_Task to complete_:
After locating the line that contains "rewrite Z.div_div in E1" in the data below, set down exactly that line and each one after it through the line that contains "Lemma read_exact (a", and nothing more.

_Source records_:
==================================================

Lemma count_diff_bounds (t : Z) (px1 px2 : list pixel) :
  0 <= count_diff t px1 px2
  <= Z.of_nat (Nat.min (List.length px1) (List.length px2)).
Proof.
  rewrite count_diff_filter.
  pose proof (filter_length_le (pixel_differs t) (combine px1 px2)) as H.
  rewrite length_combine in H. lia.
Qed.

Lemma valid_raster_total (w h : Z) (px : list pixel) :
  valid_raster (w, h, px) -> 0 <= w * h < 2 ^ 64.
Proof. intros [Hw [Hh _]]. nia. Qed.

Lemma pixel_differs_self (t : Z) (p : pixel) :
  0 <= t -> pixel_differs t (p, p) = false.
Proof.
  intros Ht. unfold pixel_differs. simpl.
  induction p as [|c p IH]; simpl; [reflexivity|].
  rewrite IH. unfold channel_differs. simpl.
  rewrite Z.sub_diag. simpl. destruct (Z.gtb_spec 0 t); [lia | reflexivity].
Qed.

Lemma count_diff_self (t : Z) (px : list pixel) :
  0 <= t -> count_diff t px px = 0.
Proof.
  intros Ht. rewrite count_diff_filter.
  induction px as [|p px IH]; simpl; [reflexivity|].
  rewrite (pixel_differs_self t p Ht). exact IH.
Qed.

(** X11.  With a non-negative tolerance every decoded image matches
    itself: comparing a valid raster with itself gives [match = True] and
    no differing pixel. *)
Theorem compare_images_reflexive :
  forall w h px t,
    0 <= t -> valid_raster (w, h, px) ->
    exists s, compare_images (w, h, px) (w, h, px) t = Ok (true, s, 0).
Proof.
  intros w h px t Ht Hv. rewrite compare_images_same_size.
  rewrite (count_diff_self t px Ht).
  pose proof (valid_raster_total _ _ _ Hv) as Hb.
  destruct (similarity_of_ok (w * h) 0) as [s Hs]; [lia | lia |].
  rewrite Hs. simpl. eauto.
Qed.

Lemma compare_images_reflexive_witness :
  exists s,
    compare_images (1, 2, [[1; 2; 3; 4]; [5; 6; 7; 8]])
      (1, 2, [[1; 2; 3; 4]; [5; 6; 7; 8]]) 0
    = Ok (true, s, 0).
Proof.
  apply compare_images_reflexive; [lia|].
  simpl. repeat split; lia.
Defined.

Lemma pixel_differs_negative (t : Z) (p1 p2 : pixel) :
  t < 0 -> rgba8 p1 -> rgba8 p2 -> pixel_differs t (p1, p2) = true.
Proof.
  intros Ht [r1 [g1 [b1 [a1 [E1 _]]]]] [r2 [g2 [b2 [a2 [E2 _]]]]].
  subst. unfold pixel_differs. simpl. unfold channel_differs at 1. simpl.
  destruct (Z.gtb_spec (Z.abs (r1 - r2)) t); [reflexivity | lia].
Qed.

Lemma count_diff_negative (t : Z) (px1 : list pixel) :
  t < 0 -> Forall rgba8 px1 ->
  forall px2,
    Forall rgba8 px2 -> List.length px1 = List.length px2 ->
    count_diff t px1 px2 = Z.of_nat (List.length px1).
Proof.
  intros Ht H1.
  induction H1 as [|p1 px1 Hp1 _ IH]; intros px2 H2 Hlen.
  - now rewrite count_diff_filter.
  - destruct px2 as [|p2 px2]; [discriminate|].
    inversion H2 as [|? ? Hp2 H2']. subst.
    rewrite count_diff_filter. simpl combine. simpl filter.
    rewrite (pixel_differs_negative t p1 p2 Ht Hp1 Hp2).
    simpl List.length. rewrite !Nat2Z.inj_succ.
    rewrite <- count_diff_filter.
    rewrite (IH px2 H2'); [lia|]. simpl in Hlen. lia.
Qed.

(** X12.  A negative tolerance rejects everything: [abs(c1 - c2)] is never
    below zero, so every pixel pair counts as differing, and two decoded
    images of equal, non-empty dimensions never match, not even an image
    and itself; the number of differing pixels is the number of pixels. *)
Theorem negative_tolerance_never_matches :
  forall w h px1 px2 t,
    t < 0 -> 0 < w * h ->
    valid_raster (w, h, px1) -> valid_raster (w, h, px2) ->
    Forall rgba8 px1 -> Forall rgba8 px2 ->
    exists s,
      compare_images (w, h, px1) (w, h, px2) t = Ok (false, s, w * h).
Proof.
  intros w h px1 px2 t Ht Hpos Hv1 Hv2 H1 H2.
  rewrite compare_images_same_size.
  pose proof (valid_raster_total _ _ _ Hv1) as Hb.
  destruct Hv1 as [_ [_ L1]]. destruct Hv2 as [_ [_ L2]].
  rewrite (count_diff_negative t px1 Ht H1 px2 H2) by lia.
  rewrite L1.
  destruct (similarity_of_ok (w * h) (w * h)) as [s Hs];
    [lia | rewrite Z.sub_diag; simpl; lia |].
  rewrite Hs. simpl. destruct (Z.eqb_spec (w * h) 0); [lia|]. eauto.
Qed.

Lemma negative_tolerance_never_matches_witness :
  exists s,
    compare_images (1, 1, [[9; 9; 9; 9]]) (1, 1, [[9; 9; 9; 9]]) (-1)
    = Ok (false, s, 1 * 1).
Proof.
  apply negative_tolerance_never_matches; try lia.
  - simpl. repeat split; lia.
  - simpl. repeat split; lia.
  - apply Forall_cons; [|apply Forall_nil].
    exists 9, 9, 9, 9. repeat split; lia.
  - apply Forall_cons; [|apply Forall_nil].
    exists 9, 9, 9, 9. repeat split; lia.
Defined.

Lemma filter_length_mono {A : Type} (f g : A -> bool) (l : list A) :
  (forall x, f x = true -> g x = true) ->
  (List.length (filter f l) <= List.length (filter g l))%nat.
Proof.
  intros H. induction l as [|x l IH]; simpl; [lia|].
  destruct (f x) eqn:Ef.
  - rewrite (H x Ef). simpl. lia.
  - destruct (g x); simpl; lia.
Qed.

Lemma pixel_differs_mono (t t' : Z) (pp : pixel * pixel) :
  t <= t' -> pixel_differs t' pp = true -> pixel_differs t pp = true.
Proof.
  intros Ht. unfold pixel_differs. rewrite !existsb_exists.
  intros [cc [Hin Hc]]. exists cc. split; [exact Hin|].
  unfold channel_differs in *.
  destruct (Z.gtb_spec (Z.abs (fst cc - snd cc)) t');
    [|discriminate].
  destruct (Z.gtb_spec (Z.abs (fst cc - snd cc)) t); [reflexivity | lia].
Qed.

Lemma compare_images_inv (img1 img2 : raster) (t : Z) (m : bool) (s : float)
  (d : Z) :
  compare_images img1 img2 t = Ok (m, s, d) ->
  (m = false /\ d = fst (fst img1) * snd (fst img1)
   /\ (fst (fst img1) <> fst (fst img2) \/ snd (fst img1) <> snd (fst img2)))
  \/ (fst (fst img1) = fst (fst img2) /\ snd (fst img1) = snd (fst img2)
      /\ d = count_diff t (snd img1) (snd img2) /\ m = (d =? 0)).
Proof.
  destruct img1 as [[w1 h1] px1]. destruct img2 as [[w2 h2] px2].
  unfold compare_images. simpl fst. simpl snd.
  destruct (Z.eqb_spec w1 w2) as [Ew|Ew]; simpl.
  2:{ intros H. injection H as H1 H2 H3. left. auto. }
  destruct (Z.eqb_spec h1 h2) as [Eh|Eh]; simpl.
  2:{ intros H. injection H as H1 H2 H3. left. auto. }
  intros H. apply bind_ok in H. destruct H as [s0 [_ H]].
  injection H as H1 H2 H3. right. subst. auto.
Qed.

(** X13.  Raising the tolerance never makes a comparison stricter: with
    [t <= t'] the number of differing pixels at [t'] is at most the number
    at [t], and images that match at [t] match at [t']. *)
Theorem compare_images_monotone :
  forall img1 img2 t t' m s d m' s' d',
    t <= t' ->
    compare_images img1 img2 t = Ok (m, s, d) ->
    compare_images img1 img2 t' = Ok (m', s', d') ->
    d' <= d /\ (m = true -> m' = true).
Proof.
  intros img1 img2 t t' m s d m' s' d' Ht H H'.
  apply compare_images_inv in H. apply compare_images_inv in H'.
  destruct H as [[Em [Ed Hne]]|[Ew [Eh [Ed Em]]]];
    destruct H' as [[Em' [Ed' Hne']]|[Ew' [Eh' [Ed' Em']]]].
  - subst. split; [lia | discriminate].
  - exfalso. tauto.
  - exfalso. tauto.
  - assert (Hle : d' <= d).
    { subst d d'. rewrite !count_diff_filter.
      apply inj_le. apply filter_length_mono.
      intros pp. now apply pixel_differs_mono. }
    split; [exact Hle|].
    pose proof (count_diff_bounds t' (snd img1) (snd img2)) as Hb.
    rewrite <- Ed' in Hb. subst m m'. intros E.
    apply Z.eqb_eq in E. apply Z.eqb_eq. lia.
Qed.

Lemma compare_images_monotone_witness :
  0 <= 1 /\ (false = true -> true = true).
Proof.
  refine (compare_images_monotone
            (1, 1, [[10; 0; 0; 0]]) (1, 1, [[12; 0; 0; 0]]) 1 2
            false 0%float 1 true 100%float 0 _ _ _).
  - lia.
  - vm_compute. reflexivity.
  - vm_compute. reflexivity.
Defined.

Lemma pixel_differs_swap (t : Z) (p1 p2 : pixel) :
  pixel_differs t (p1, p2) = pixel_differs t (p2, p1).
Proof.
  unfold pixel_differs. simpl. revert p2.
  induction p1 as [|c1 p1 IH]; intros [|c2 p2]; simpl; try reflexivity.
  rewrite IH. f_equal. unfold channel_differs. simpl.
  replace (c2 - c1) with (- (c1 - c2)) by lia. now rewrite Z.abs_opp.
Qed.

Lemma count_diff_swap (t : Z) (px1 px2 : list pixel) :
  count_diff t px1 px2 = count_diff t px2 px1.
Proof.
  rewrite !count_diff_filter. f_equal. revert px2.
  induction px1 as [|p1 px1 IH]; intros [|p2 px2]; simpl; try reflexivity.
  rewrite (pixel_differs_swap t p1 p2).
  destruct (pixel_differs t (p2, p1)); simpl; now rewrite IH.
Qed.

(** X14.  The comparison does not depend on which image comes first when
    the dimensions agree: the whole result is the same.  When they
    disagree both orders report a mismatch (only the third component, the
    pixel count of the first image, can differ). *)
Theorem compare_images_symmetric :
  forall w1 h1 px1 w2 h2 px2 t,
    (w1 = w2 -> h1 = h2 ->
     compare_images (w1, h1, px1) (w2, h2, px2) t
     = compare_images (w2, h2, px2) (w1, h1, px1) t)
    /\ (w1 <> w2 \/ h1 <> h2 ->
        compare_images (w1, h1, px1) (w2, h2, px2) t
        = Ok (false, 0%float, w1 * h1)
        /\ compare_images (w2, h2, px2) (w1, h1, px1) t
           = Ok (false, 0%float, w2 * h2)).
Proof.
  intros w1 h1 px1 w2 h2 px2 t. split.
  - intros Ew Eh. subst w2 h2. rewrite !compare_images_same_size.
    now rewrite (count_diff_swap t px1 px2).
  - intros Hne. unfold compare_images.
    destruct (Z.eqb_spec w1 w2) as [Ew|Ew];
      destruct (Z.eqb_spec w2 w1) as [Ew'|Ew']; try congruence;
      destruct (Z.eqb_spec h1 h2) as [Eh|Eh];
      destruct (Z.eqb_spec h2 h1) as [Eh'|Eh']; try congruence;
      simpl; try (split; reflexivity).
    exfalso. tauto.
Qed.

Lemma combine_common_prefix {A B : Type} (l1 : list A) (l2 : list B) :
  combine (firstn (Nat.min (List.length l1) (List.length l2)) l1)
    (firstn (Nat.min (List.length l1) (List.length l2)) l2)
  = combine l1 l2.
Proof.
  revert l2. induction l1 as [|a l1 IH]; intros [|b l2]; simpl;
    try reflexivity.
  now rewrite IH.
Qed.

(** X15.  Pixel lists are compared pairwise up to the end of the shorter
    one and never checked against the dimensions: the result is that of
    comparing the two common-length prefixes, and the number of differing
    pixels lies between [0] and that common length.  (So an image with an
    empty pixel list matches every image of equal dimensions.) *)
Theorem compare_images_common_prefix :
  forall w h px1 px2 t,
    let n := Nat.min (List.length px1) (List.length px2) in
    compare_images (w, h, px1) (w, h, px2) t
    = compare_images (w, h, firstn n px1) (w, h, firstn n px2) t
    /\ 0 <= count_diff t px1 px2 <= Z.of_nat n
    /\ (forall m s d,
          n = 0%nat ->
          compare_images (w, h, px1) (w, h, px2) t = Ok (m, s, d) ->
          m = true /\ d = 0).
Proof.
  intros w h px1 px2 t n. split; [|split].
  - rewrite !compare_images_same_size.
    assert (E : count_diff t (firstn n px1) (firstn n px2)
                = count_diff t px1 px2).
    { unfold count_diff, n. now rewrite combine_common_prefix. }
    now rewrite E.
  - apply count_diff_bounds.
  - intros m s d Hn H. apply compare_images_inv in H. simpl in H.
    destruct H as [[_ [_ [F|F]]]|[_ [_ [Ed Em]]]]; try congruence.
    pose proof (count_diff_bounds t px1 px2) as Hb. fold n in Hb.
    rewrite Hn in Hb. simpl in Hb. assert (E0 : d = 0) by lia.
    rewrite E0 in Em. split; [exact Em | exact E0].
Qed.

Lemma compare_images_common_prefix_witness :
  true = true /\ 0 = 0.
Proof.
  refine (proj2 (proj2 (compare_images_common_prefix
                          2 2 [] [[1; 2; 3; 4]] 0))
            true 100%float 0 _ _).
  - reflexivity.
  - vm_compute. reflexivity.
Defined.

(** * Further properties of the PNG reader *)

(** ** Reading exactly what was written *)

Lemma byte_val_byte_of (n : N) :
  (n < 256)%N -> byte_val (byte_of n) = Z.of_N n.
Proof.
  intros H. unfold byte_val, byte_of.
  pose proof (Byte.to_of_N_option_map n) as E.
  destruct (N.leb_spec n 255); [|lia].
  destruct (Byte.of_N n) as [b|]; [|discriminate].
  simpl in E. injection E as E. now rewrite E.
Qed.

Lemma unpack_pack_u32 (n : Z) :
  0 <= n < 2 ^ 32 -> unpack_u32 (pack_u32 n) = Ok n.
Proof.
  intros H. unfold pack_u32, unpack_u32.
  assert (H3 : 0 <= n / 16777216 < 256)
    by (split; [apply Z.div_pos; lia | apply Z.div_lt_upper_bound; lia]).
  pose proof (Z.mod_pos_bound (n / 65536) 256 ltac:(lia)) as H2.
  pose proof (Z.mod_pos_bound (n / 256) 256 ltac:(lia)) as H1.
  pose proof (Z.mod_pos_bound n 256 ltac:(lia)) as H0.
  rewrite !byte_val_byte_of by lia. rewrite !Z2N.id by lia. f_equal.
  pose proof (Z.div_mod n 256 ltac:(lia)) as E0.
  pose proof (Z.div_mod (n / 256) 256 ltac:(lia)) as E1.
  pose proof (Z.div_mod (n / 65536) 256 ltac:(lia)) as E2.
  rewrite Z.div_div in E1 by lia. rewrite Z.div_div in E2 by lia.
  change (256 * 256) with 65536 in E1.
  change (65536 * 256) with 16777216 in E2.
  assert (E3 : n / 65536 = n / 256 / 256)
    by (rewrite Z.div_div by lia; reflexivity).
  lia.
Qed.

Lemma read_exact (a b : bytes) :
  read (Z.of_nat (List.length a)) (a ++ b)%list = (a, b).
Proof.
  induction a as [|x a IH].
  - simpl. destruct b; reflexivity.
  - cbn [List.length app read].
    destruct (Z.leb_spec (Z.of_nat (S (List.length a))) 0); [lia|].
    replace (Z.of_nat (S (List.length a)) - 1) with (Z.of_nat (List.length a))
      by lia.
    now rewrite IH.
Qed.

Lemma read_4 (a b : bytes) :
  List.length a = 4%nat -> read 4 (a ++ b)%list = (a, b).
Proof. intros H. rewrite <- (read_exact a b). now rewrite H. Qed.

==================================================

_Exercise output_:
  rewrite Z.div_div in E1 by lia. rewrite Z.div_div in E2 by lia.
  change (256 * 256) with 65536 in E1.
  change (65536 * 256) with 16777216 in E2.
  assert (E3 : n / 65536 = n / 256 / 256)
    by (rewrite Z.div_div by lia; reflexivity).
  lia.
Qed.

Lemma read_exact (a b : bytes) :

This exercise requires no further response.